Blockchain dan Kecerdasan Buatan dalam Pertanian : Studi Literatur

Penulis

Fajar Delli Wihartiko, Sri Nurdiati, Agus Buono, Edi Santosa

Abstrak

Dewasa ini teknologi blockchain dan kecerdasan buatan (artificial intelligence/AI) telah diimplementasikan dalam bidang pertanian. Teknologi blockchain menjanjikan keamanan dan peningkatan kepercayaan untuk pengguna. Teknologi kecerdasan buatan menjanjikan berbagai kemudahan bagi pengguna. Perpaduan kedua teknologi tersebut dapat meningkatan kepercayaan terhadap sistem kecerdasan buatan (blockchain for AI) atau dapat juga digunakan untuk meningkatkan kinerja sistem blockchain (AI for blockchain). Tujuan penelitian ini mengulas kedua teknologi tersebut dalam studi literatur serta memberikan tantangan riset ke depan terkait implementasinya di bidang pertanian.  Metodologi yang digunakan adalah Systematic Literature Review (SLR) dan text mining. Text mining digunakan untuk memberikan deskripsi riset yang ada berdasarkan kata-kata di setiap artikel terpilih. SLR digunakan untuk memberikan ulasan yang komprehensif terkait riset Blockchain dan kecerdasan Buatan dalam pertanian. Hasil penelitian menunjukan bahwa terdapat 10 % penelitian terkait penerapan blockchain dan AI dalam pertanian. Riset tersebut memiliki potensi besar untuk berkembang terlihat dari peningkatan jumlah publikasi dalam 2 tahun terakhir.
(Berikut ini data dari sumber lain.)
(** What preparing a payment route leaves behind. *)
Lemma payment_prepare_Ok address swap s' :
  payment_prepare_route poll_maker spendable address (Some swap) = (Ok (), s') ->
  let n := length (os_makers swap) in
  let budget := wrap 64 ((match swp_protocol (os_params swap) with Legacy => 600 | Taproot => 310 end)
                         * swp_tx_count (os_params swap)) in
  let fee := wrap 64 (550 * swp_tx_count (os_params swap)) in
  exists swap' hops gross,
    s' = Some swap' /\
    os_params swap' = {| (os_params swap) with swp_send_amount := gross |} /\
    os_payment swap' = Some {| pq_address := address; pq_amount := swp_send_amount (os_params swap);
                               pq_settlement_budget := budget; pq_taker_funding_fee_estimate := fee |} /\
    solve_route_gross_sats hops fee (wrap 64 (swp_send_amount (os_params swap) + budget)) = Ok gross /\
    length (os_makers swap') = n /\ length hops = n /\
    (forall j t, hops !! j = Some t -> exists offer,
       (mc_offer <$> os_makers swap' !! j) = Some (Some offer) /\
       t = from_offer offer (refund_locktime_offset (Z.of_nat n) (Z.of_nat j))).
Proof.
  unfold payment_prepare_route. unfold swap_state at 1. rewrite st_bind_Ok.
  intros (hops & s1 & (swap1 & -> & Hp & Hlen & Hml & _ & Hhops)%price_hops_Ok & Hk). cbv zeta.
  rewrite settlement_budget_Ok, estimate_funding_tx_fee_sats_Ok in Hk.
  apply st_bind_Ok in Hk as (b & s2 & [Hb ->]%lift_Ok & Hk). injection Hb as <-.
  apply st_bind_Ok in Hk as (f & s2 & [Hf ->]%lift_Ok & Hk). injection Hf as <-.
  apply st_bind_Ok in Hk as (gross & s2 & [Hg ->]%lift_Ok & Hk).
  apply st_bind_Ok in Hk as ([] & s2 & [_ ->]%lift_Ok & Hk).
  apply st_bind_Ok in Hk as (av & s2 & [_ ->]%lift_Ok & Hk).
  apply st_bind_Ok in Hk as (rq & s2 & [_ ->]%lift_Ok & Hk).
  apply st_bind_Ok in Hk as ([] & s2 & [_ ->]%lift_Ok & Hk).
  injection Hk as <-. eexists _, hops, gross. split; [done|]. cbn [os_params os_payment os_makers].
  rewrite Hp. repeat (split; [done|]). exact Hhops.
Qed.

(** A route whose hops are those the gross amount was solved for funds the last
    hop with the receiver's amount and the whole settlement budget. *)
Lemma expected_amount_of_hops (swap swap2 : OngoingSwapState) hops gross :
  let p := os_params swap in
  let c := match swp_protocol p with Legacy => 600 | Taproot => 310 end in
  0 <= swp_send_amount p <= MAX_MONEY -> is_u32 (swp_tx_count p) -> os_makers swap <> [] ->
  solve_route_gross_sats hops (wrap 64 (550 * swp_tx_count p))
    (wrap 64 (swp_send_amount p + wrap 64 (c * swp_tx_count p))) = Ok gross ->
  os_params swap2 = {| p with swp_send_amount := gross |} ->
  length (os_makers swap2) = length (os_makers swap) -> length hops = length (os_makers swap) ->
  (forall j t, hops !! j = Some t -> exists m offer,
     os_makers swap2 !! j = Some m /\ mc_offer m = Some offer /\
     t = from_offer offer (hop_locktime (zlen (os_makers swap2)) (Z.of_nat j) m)) ->
  expected_amount_for_hop (Some swap2) (length (os_makers swap) - 1) =
    Ok (swp_send_amount p + c * swp_tx_count p).
Proof.
  intros p c Hamt Htx Hne Hsolve Hpar Hl2 Hlen Hhops.
  assert (0 <= c <= 600) by (unfold c; destruct (swp_protocol _); lia).
  unfold in_width, MAX_MONEY in *. change (2 ^ 32) with 4294967296 in Htx.
  assert (forall z, 0 <= z < 2 ^ 64 -> wrap 64 z = z) as Hw by (intros z Hz; by apply wrap_small).
  rewrite !(Hw (c * _)), (Hw (swp_send_amount _ + _)) in Hsolve by nia.
  set (final := swp_send_amount p + c * _) in *.
  assert (is_u64 final) as Hfin by (unfold in_width, final; nia).
  unfold expected_amount_for_hop. cbn [ok_or]. rewrite bind_Ok_eq, estimate_funding_tx_fee_sats_Ok, bind_Ok_eq.
  rewrite Hpar. cbn [swp_tx_count swp_send_amount]. cbv zeta.
  replace (S (length (os_makers swap) - 1)) with (length hops)
    by (destruct (os_makers swap); [done|]; cbn [length] in *; lia).
  rewrite (expected_hops_forward _ _ _ hops 0 _ Hhops).
  f_equal. unfold solve_route_gross_sats in Hsolve. inv_ok Hsolve. to_prop. done.
Qed.

(** once a payment route is prepared, the amount the taker will demand of
    the last maker is the receiver's amount plus the whole settlement budget,
    whatever the fee schedules, as long as negotiation keeps the quoted offers
    and locktimes. *)
Lemma payment_route_funds_final_hop (address : Address) (swap swap2 : OngoingSwapState) (s' : TakerSt)
    (Hrun : payment_prepare_route poll_maker spendable address (Some swap) = (Ok (), s'))
    (Hamt : 0 <= swp_send_amount (os_params swap) <= MAX_MONEY)
    (Htx : is_u32 (swp_tx_count (os_params swap)))
    (Hne : os_makers swap <> [])
    (Hkeep : exists swap', s' = Some swap' /\ os_params swap2 = os_params swap' /\
               map mc_offer (os_makers swap2) = map mc_offer (os_makers swap'))
    (Hlock : forall i m, os_makers swap2 !! i = Some m ->
               hop_locktime (zlen (os_makers swap)) (Z.of_nat i) m =
               refund_locktime_offset (zlen (os_makers swap)) (Z.of_nat i)) :
  expected_amount_for_hop (Some swap2) (length (os_makers swap) - 1) =
    Ok (swp_send_amount (os_params swap) +
        (match swp_protocol (os_params swap) with Legacy => 600 | Taproot => 310 end)
          * swp_tx_count (os_params swap)).
Proof.
  destruct Hkeep as (swap' & -> & Hpar & Hoff).
  apply payment_prepare_Ok in Hrun as (? & hops & gross & [= <-] & Hp' & _ & Hsolve & Hml & Hlen & Hhops).
  assert (length (os_makers swap2) = length (os_makers swap)) as Hl2.
  { rewrite <- Hml, <- (length_map mc_offer), Hoff. apply length_map. }
  apply (expected_amount_of_hops swap swap2 hops gross); try done; [by rewrite Hpar|].
  intros j t Hj. destruct (Hhops j t Hj) as (offer & Hm & ->).
  rewrite <- list_lookup_fmap in Hm. change (fmap mc_offer) with (map mc_offer) in Hm.
  rewrite <- Hoff in Hm. change (map mc_offer) with (fmap (M := list) mc_offer) in Hm.
  rewrite list_lookup_fmap in Hm. destruct (os_makers swap2 !! j) as [m|] eqn:Hm2; [|done].
  injection Hm as Hm. exists m, offer. unfold zlen in *. by rewrite Hl2, (Hlock _ _ Hm2).
Qed.
End route.

(** ** Settlement targets *)
Definition sum_sats : list Z -> Z := foldr Z.add 0.

Definition target_of (script : Script) (share : Z) (c : IncomingSwapCoin) : IncomingSwapCoin :=
  {| c with isc_payment_target :=
       Some {| pt_script_pubkey := script; pt_amount := isc_funding_amount c - share |} |}.

Lemma stamp_coins_Ok script share coins : forall total r coins',
  0 <= share -> stamp_coins script share total coins = (Ok r, coins') ->
  coins' = map (target_of script share) coins /\
  Forall (fun c => MIN_PAYMENT_OUTPUT_SATS <= isc_funding_amount c - share) coins /\
  (0 <= total -> total + sum_sats (map isc_funding_amount coins) < 2 ^ 64 ->
   r = total + sum_sats (map isc_funding_amount coins) - zlen coins * share).
Proof.
  induction coins as [|c coins IH]; intros total r coins' Hs; cbn [stamp_coins].
  { intros [= <- <-]. split; [done|]. split; [constructor|]. unfold zlen. cbn. intros. lia. }
  destruct (checked_sub (isc_funding_amount c) share) as [o|] eqn:Ho; [|done].
  apply checked_sub_Some in Ho as [Hle ->].
  destruct (Z.leb_spec MIN_PAYMENT_OUTPUT_SATS (isc_funding_amount c - share)) as [Hmin|]; [|done].
  destruct (stamp_coins _ _ _ coins) as [r1 coins1] eqn:Hr. intros [= -> <-].
  apply IH in Hr as (-> & Hall & Htot); [|done]. split; [done|].
  split; [constructor; done|]. intros H0 Hlt. cbn [map sum_sats foldr] in *.
  assert (0 <= sum_sats (map isc_funding_amount coins)) as Hpos.
  { clear - Hall Hs. unfold sum_sats. induction Hall as [|c cs Hc _ IH]; cbn; [lia|].
    unfold MIN_PAYMENT_OUTPUT_SATS in *. lia. }
  unfold sum_sats, MIN_PAYMENT_OUTPUT_SATS in *.
  rewrite wrap_small in Htot by (unfold in_width; lia). rewrite zlen_cons. rewrite Htot; lia.
Qed.

(** When the settlement targets are stamped, every final incoming coin
    pays the receiver's script its funding less an equal share of the budget,
    above the dust floor, and together they pay the receiver exactly the
    quoted amount; a coin count the budget does not divide over, a coin too
    small or a wrong total is rejected. *)
Lemma stamped_targets_pay_exactly (spk : Address -> Script) (swap : OngoingSwapState) (q : PaymentQuote)
    (Hq : os_payment swap = Some q) (Hb : 0 <= pq_settlement_budget q)
    (Hsum : sum_sats (map isc_funding_amount (os_incoming_swapcoins swap)) < 2 ^ 64) :
  forall s', payment_stamp_targets spk (Some swap) = (Ok (), s') ->
  let n := zlen (os_incoming_swapcoins swap) in
  let share := pq_settlement_budget q / n in
  0 < n /\ n * share = pq_settlement_budget q /\
  s' = Some {| swap with os_incoming_swapcoins :=
                 map (target_of (spk (pq_address q)) share) (os_incoming_swapcoins swap) |} /\
  Forall (fun c => MIN_PAYMENT_OUTPUT_SATS <= isc_funding_amount c - share) (os_incoming_swapcoins swap) /\
  sum_sats (map (fun c => isc_funding_amount c - share) (os_incoming_swapcoins swap)) = pq_amount q.
Proof.
  intros s'. unfold payment_stamp_targets, swap_state. rewrite Hq, st_bind_Ok.
  set (n := zlen (os_incoming_swapcoins swap)).
  assert (0 <= n) by apply zlen_nonneg.
  intros ([] & s1 & [Hn ->]%lift_Ok & Hk). apply reject_Ok in Hn. to_prop.
  apply st_bind_Ok in Hk as ([] & s1 & [Hdiv ->]%lift_Ok & Hk). apply reject_Ok in Hdiv. to_prop.
  pose proof (Z.div_mod (pq_settlement_budget q) n ltac:(lia)) as Hdm.
  destruct (stamp_coins _ _ 0 _) as [r coins] eqn:Hst.
  apply st_bind_Ok in Hk as ([] & s1 & [= <-] & Hk).
  apply st_bind_Ok in Hk as (total & s2 & [-> ->]%lift_Ok & [Ht ->]%lift_Ok).
  apply reject_Ok in Ht. to_prop.
  apply stamp_coins_Ok in Hst as (-> & Hall & Htot); [|apply Z.div_pos; lia]. fold n in Htot.
  cbv zeta. split; [lia|]. split; [lia|]. split; [by rewrite Hq|]. split; [done|].
  rewrite <- Ht, (Htot ltac:(lia) ltac:(lia)). cbn [Z.add]. unfold n. generalize (pq_settlement_budget q / zlen (os_incoming_swapcoins swap)).
  intros share. clear. induction (os_incoming_swapcoins swap) as [|c cs IH]; [done|].
  rewrite zlen_cons. unfold sum_sats in *. cbn [map foldr]. lia.
Qed.

(** ** Witnesses *)
#[local] Existing Instance Reference.lib.
#[local] Existing Instance Reference.laws.

Definition sample_terms (base : Z) : HopFeeTerms :=
  {| hft_base_fee := base; hft_amount_relative_fee_pct := f64_lit 25 10;
     hft_time_relative_fee_pct := f64_lit 1 100; hft_locktime := 40 |}.

Lemma hop_gross_is_exact_and_tight_witness :
  hop_gross_for_net (sample_terms 1000) 550 100000 = Ok 104583 /\
  hop_net_sats (sample_terms 1000) 550 104583 = 100000.
Proof.
  pose proof (hop_gross_is_exact_and_tight (sample_terms 1000) 550 100000 ltac:(by split)) as H.
  assert (hop_gross_for_net (sample_terms 1000) 550 100000 = Ok 104583) as E by (vm_compute; reflexivity).
  rewrite E in H. split; [exact E|exact (proj1 (proj2 H))].
Defined.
Kontribusi penelitian ini meliputi posisi riset terkini dan usulan riset ke depan dengan mempertimbangkan kondisi pertanian Indonesia. Posisi riset tersebut didominasi komunitas peneliti dari negara-negara di Asia seperti India (33%), Pakistan (33%), China (14%) dan Korea (14%). Originalitas penelitian ini terletak pada studi literatur dari integrasi teknologi blockchain dan kecerdasan buatan dalam bidang pertanian menggunakan SLR dan text mining.

 

Abstract

Artificial intelligence and blockchain technology are being developed and implemented in Agriculture. Blockchain technology promises security and trust for users. Moreover, artificial intelligence technology promises convenience for users. The combination of these two technologies will increase trust in artificial intelligence systems. Besides, this combination can also increase security on the blockchain system through the application of artificial intelligence. This paper summarizes the application of both technologies and reviews them in a systematic literature review, presents a description of articles based on text mining, and provides future research challenges related to the implementation of blockchain and artificial intelligence in agriculture. The methodologies used are Systematic Literature Review (SLR) and text mining. Text mining is used to describe a description of existing research based on the words in each selected article. SLR is used to provide a comprehensive review of Blockchain research and Artificial intelligence in agriculture. The results showed that there were 10% of research related to the application of blockchain and AI in agriculture. This research has great potential for growth as seen from the increase in the number of publications in the last 2 years. The contribution of this research includes the latest research positions and future research proposals taking into account the conditions of Indonesian agriculture. The research position is dominated by the research community from countries in Asia such as India (33%), Pakistan (33%), China (14%) and Korea (14%). The originality of this research is a literature study on the integration of blockchain and artificial intelligence in agriculture using SLR and text mining.


Teks Lengkap:

PDF

Referensi


ABBAS, Q.E. & SUNG-BONG, J., 2019. A Survey of Blockchain and Its Applications. In: 1st International Conference on Artificial Intelligence in Information and Communication, ICAIIC 2019.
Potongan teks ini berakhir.